Clément, Nicolas (1647-1712)
Nicolas Clément (Toul, 1647- Paris, 1712) est l'une des grandes figures de l'histoire de la Bibliothèque nationale. Entré dès 1665 à la bibliothèque dans le sillage de Carcavy, bibliothécaire de Colbert, il fut nommé commis à la garde des planches et estampes en 1670 , et chargé plus tard particulièrement de la collection de l’abbé de Marolles. On lui doit par ailleurs les premiers catalogues de la bibliothèque : de 1675 à 1684, il établit sur registres le premier catalogue méthodique des 35 000 ouvrages que possédait alors la bibliothèque, répartis en 23 divisions. Dans le second catalogue, entrepris en 1688, le cadre de classement est amélioré.
Collectionneur passionné de portraits gravés, il en accumula pendant toute sa vie, arrivant ainsi à un total de 18 000 pièces. Il passe d'ailleurs pour avoir prélevé dans les livres imprimés les frontispices ornés de portraits gravés. A sa mort, il légua au roi sa collection, regroupée en 108 portefeuilles. Ce legs entra officiellement à la bibliothèque en 1715, mais transita en fait par Versailles puis par le domicile de Clairambault, qui classait à la même époque les portraits de Roger de Gaignières. Ce fut Bignon qui réclama le retour de la collection Clément à la Bibliothèque royale. Il en fit alors dresser un inventaire sommaire.
La collection Clément ne fut pas conservée à la bibliothèque comme une entité particulière. Bien au contraire, elle servit de base à une plus vaste collection de portraits, qui devait devenir avec l'organisation en séries de 1800 la série N. Cette série, classée alphabétiquement et faisant l'objet d'un catalogue sur fiches, compte aujourd'hui plus de 200 000 pièces parmi lesquelles sont intégrées celles de la collection Clément. On peut les identifier à la marque "Cl" portée à la plume par Nicolas Clément sur ses portraits.

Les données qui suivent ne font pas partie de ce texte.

(** X7. A stop after a start releases what that start created, whatever
    step the start reached or failed at.  Starting from a component that
    holds nothing, [stopVoice] after [startVoice] closes every data channel
    and every peer connection the start created and stops every track it
    attached, and does nothing else; [stopVoiceChat] after [startVoiceChat]
    closes every peer connection the start created and stops every track it
    attached, and releases nothing else. *)
Theorem stop_releases_what_start_created :
  forall (chat_props : VoiceChat.Props) (cmd_props : VoiceCommand.Props)
         (env : Env) (chat : VoiceChat.Component) (cmd : VoiceCommand.Component),
    chat_holds_nothing chat ->
    cmd_holds_nothing cmd ->
    let a := VoiceChat.startVoiceChat chat_props env chat in
    let b := VoiceCommand.startVoice cmd_props env cmd in
    releases (trace (VoiceChat.stopVoiceChat chat_props (final a)))
    = map ConnectionClose (created_connections (trace a))
      ++ map TrackStop (added_tracks (trace a))
    /\ trace (VoiceCommand.stopVoice (final b))
       = map ChannelClose (created_channels (trace b))
         ++ map ConnectionClose (created_connections (trace b))
         ++ map TrackStop (added_tracks (trace b)).
Proof.
  intros chat_props cmd_props env chat cmd Hchat Hcmd a b.
  split.
  - now apply startVoiceChat_then_stop.
  - now apply startVoice_then_stop.
Qed.

Lemma stop_releases_what_start_created_witness :
  trace (VoiceCommand.stopVoice
           (final (VoiceCommand.startVoice Samples.cmd_props Samples.no_microphone
                     VoiceCommand.initial)))
  = [ChannelClose 2%nat; ConnectionClose 1%nat].
Proof.
  pose proof (stop_releases_what_start_created Samples.chat_props Samples.cmd_props
                Samples.no_microphone VoiceChat.initial VoiceCommand.initial) as H.
  cbv zeta in H.
  destruct H as [_ H].
  - repeat split.
  - repeat split.
  - rewrite H. vm_compute. reflexivity.
Defined.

Beaumont-Maillet. Laure. "Les collectionneurs au Cabinet des Estampes". Nouvelles de l'estampe, 1993, n° 132, p. 5-27. Dictionnaire de biographie française, t. 8, 1959 Guibert. Joseph. Le cabinet des Estampes de la Bibliothèque nationale. Histoire des collections suivie d'un guide du chercheur. Paris : M. Le Garrec, 1926. 270 p.-[32] p. de pl.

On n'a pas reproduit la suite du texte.